> _PROBLEM_
All of the lines below should be copied word for word.

(Collected data)
== Segment start ==
(** A request: its address, the times of its check and of the end of its
    handler, whether the limiters let it pass, the token and the device it
    gives, and the random values of a rotation. *)
Record refresh_req := mk_refresh_req {
  q_ip : option string;
  q_now : Z;
  q_end : Z;
  q_pass : bool;
  q_token : option string;
  q_device : option string;
  q_raw : string;
  q_jti : string;
}.

Inductive refresh_answer :=
| R200 (r : Tokens.rotation)
| R400                                (* MISSING_REFRESH_TOKEN *)
| R401 (code : string)
| R429 (retryAfter : option Z)        (* ACCOUNT_LOCKED, or a limiter *)
| R500.

Definition key_of (ip : option string) : string :=
  match ip with Some i => if is_empty i then "unknown" else i | None => "unknown" end.

Definition refresh (q : refresh_req) (s : route_st) : refresh_answer * route_st :=
  let key := key_of (q_ip q) in
  match middleware (q_now q) key (lock_store s) with
  | Some retryAfter => (R429 (Some retryAfter), s)
  | None =>
      if negb (q_pass q) then (R429 None, s)
      else
        match q_token q with
        | None => (R400, s)
        | Some refreshToken =>
            if is_empty refreshToken then (R400, s)
            else
              let '(result, ts) := Tokens.rotateRefreshToken sha256 ABSOLUTE_TTL (q_now q) refreshToken
                                     (q_raw q) (q_jti q) (q_device q) (token_store s) in
              let failed := mk_route_st (recordFailure (q_end q) key (lock_store s)) ts in
              match result with
              | Tokens.RNone => (R401 "INVALID_REFRESH_TOKEN", failed)
              | Tokens.ROk r => (R200 r, mk_route_st (recordSuccess key (lock_store s)) ts)
              | Tokens.RError code =>
                  if bool_decide (code = "TOKEN_REUSE_DETECTED") || bool_decide (code = "TOKEN_FAMILY_REVOKED")
                  then (R401 "TOKEN_REUSE_DETECTED", failed)
                  else if bool_decide (code = "TOKEN_REVOKED") then (R401 "TOKEN_REVOKED", failed)
                  else (R500, mk_route_st (lock_store s) ts)
              end
        end
  end.

Definition is_401 (r : refresh_answer) : bool := match r with R401 _ => true | _ => false end.
Definition is_200 (r : refresh_answer) : bool := match r with R200 _ => true | _ => false end.

(** The times of the failures of [key], over a sequence of requests. *)
Fixpoint refused (key : string) (l : list refresh_req) (s : route_st) : list Z * route_st :=
  match l with
  | [] => ([], s)
  | q :: l =>
      let '(r, s) := refresh q s in
      let '(ts, s) := refused key l s in
      ((if is_401 r && bool_decide (key_of (q_ip q) = key) then [q_end q] else []) ++ ts, s)
  end.

(** One request after the other, none of [key] a success. *)
Fixpoint guessing (key : string) (now : Z) (l : list refresh_req) (s : route_st) : Prop :=
  match l with
  | [] => True
  | q :: l => now <= q_now q ∧ q_now q <= q_end q ∧
      (key_of (q_ip q) = key → is_200 (refresh q s).1 = false) ∧ guessing key (q_end q) l (refresh q s).2
  end.

(** What a request does to the locks. *)
Lemma refresh_locks q s :
  let key := key_of (q_ip q) in
  let r := (refresh q s).1 in
  isLockedOut (q_now q) key (lock_store s) = true ∧ refresh q s = (R429 (Some (- (- lockoutRemainingMs (q_now q) key (lock_store s) / 1000))), s) ∨
  isLockedOut (q_now q) key (lock_store s) = false ∧
  lock_store (refresh q s).2 =
    (if is_401 r then recordFailure (q_end q) key (lock_store s)
     else if is_200 r then recordSuccess key (lock_store s) else lock_store s).
Proof.
  cbn zeta. unfold refresh, middleware. destruct (isLockedOut _ _ _) eqn:Hl; [by left|]. right. split; [done|].
  destruct (q_pass q); [|done]. cbn [negb]. destruct (q_token q) as [tok|]; [|done]. destruct (is_empty tok); [done|].
  destruct (Tokens.rotateRefreshToken _ _ _ _ _ _ _ _) as [[|r|code] ts]; [done..|]. by repeat case_bool_decide.
Qed.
== Segment end ==
> _YOUR SOLUTION_
(** A request: its address, the times of its check and of the end of its
    handler, whether the limiters let it pass, the token and the device it
    gives, and the random values of a rotation. *)
Record refresh_req := mk_refresh_req {
  q_ip : option string;
  q_now : Z;
  q_end : Z;
  q_pass : bool;
  q_token : option string;
  q_device : option string;
  q_raw : string;
  q_jti : string;
}.

Inductive refresh_answer :=
| R200 (r : Tokens.rotation)
| R400                                (* MISSING_REFRESH_TOKEN *)
| R401 (code : string)
| R429 (retryAfter : option Z)        (* ACCOUNT_LOCKED, or a limiter *)
| R500.

Definition key_of (ip : option string) : string :=
  match ip with Some i => if is_empty i then "unknown" else i | None => "unknown" end.

Definition refresh (q : refresh_req) (s : route_st) : refresh_answer * route_st :=
  let key := key_of (q_ip q) in
  match middleware (q_now q) key (lock_store s) with
  | Some retryAfter => (R429 (Some retryAfter), s)
  | None =>
      if negb (q_pass q) then (R429 None, s)
      else
        match q_token q with
        | None => (R400, s)
        | Some refreshToken =>
            if is_empty refreshToken then (R400, s)
            else
              let '(result, ts) := Tokens.rotateRefreshToken sha256 ABSOLUTE_TTL (q_now q) refreshToken
                                     (q_raw q) (q_jti q) (q_device q) (token_store s) in
              let failed := mk_route_st (recordFailure (q_end q) key (lock_store s)) ts in
              match result with
              | Tokens.RNone => (R401 "INVALID_REFRESH_TOKEN", failed)
              | Tokens.ROk r => (R200 r, mk_route_st (recordSuccess key (lock_store s)) ts)
              | Tokens.RError code =>
                  if bool_decide (code = "TOKEN_REUSE_DETECTED") || bool_decide (code = "TOKEN_FAMILY_REVOKED")
                  then (R401 "TOKEN_REUSE_DETECTED", failed)
                  else if bool_decide (code = "TOKEN_REVOKED") then (R401 "TOKEN_REVOKED", failed)
                  else (R500, mk_route_st (lock_store s) ts)
              end
        end
  end.

Definition is_401 (r : refresh_answer) : bool := match r with R401 _ => true | _ => false end.
Definition is_200 (r : refresh_answer) : bool := match r with R200 _ => true | _ => false end.

(** The times of the failures of [key], over a sequence of requests. *)
Fixpoint refused (key : string) (l : list refresh_req) (s : route_st) : list Z * route_st :=
  match l with
  | [] => ([], s)
  | q :: l =>
      let '(r, s) := refresh q s in
      let '(ts, s) := refused key l s in
      ((if is_401 r && bool_decide (key_of (q_ip q) = key) then [q_end q] else []) ++ ts, s)
  end.

(** One request after the other, none of [key] a success. *)
Fixpoint guessing (key : string) (now : Z) (l : list refresh_req) (s : route_st) : Prop :=
  match l with
  | [] => True
  | q :: l => now <= q_now q ∧ q_now q <= q_end q ∧
      (key_of (q_ip q) = key → is_200 (refresh q s).1 = false) ∧ guessing key (q_end q) l (refresh q s).2
  end.

(** What a request does to the locks. *)
Lemma refresh_locks q s :
  let key := key_of (q_ip q) in
  let r := (refresh q s).1 in
  isLockedOut (q_now q) key (lock_store s) = true ∧ refresh q s = (R429 (Some (- (- lockoutRemainingMs (q_now q) key (lock_store s) / 1000))), s) ∨
  isLockedOut (q_now q) key (lock_store s) = false ∧
  lock_store (refresh q s).2 =
    (if is_401 r then recordFailure (q_end q) key (lock_store s)
     else if is_200 r then recordSuccess key (lock_store s) else lock_store s).
Proof.
  cbn zeta. unfold refresh, middleware. destruct (isLockedOut _ _ _) eqn:Hl; [by left|]. right. split; [done|].
  destruct (q_pass q); [|done]. cbn [negb]. destruct (q_token q) as [tok|]; [|done]. destruct (is_empty tok); [done|].
  destruct (Tokens.rotateRefreshToken _ _ _ _ _ _ _ _) as [[|r|code] ts]; [done..|]. by repeat case_bool_decide.
Qed.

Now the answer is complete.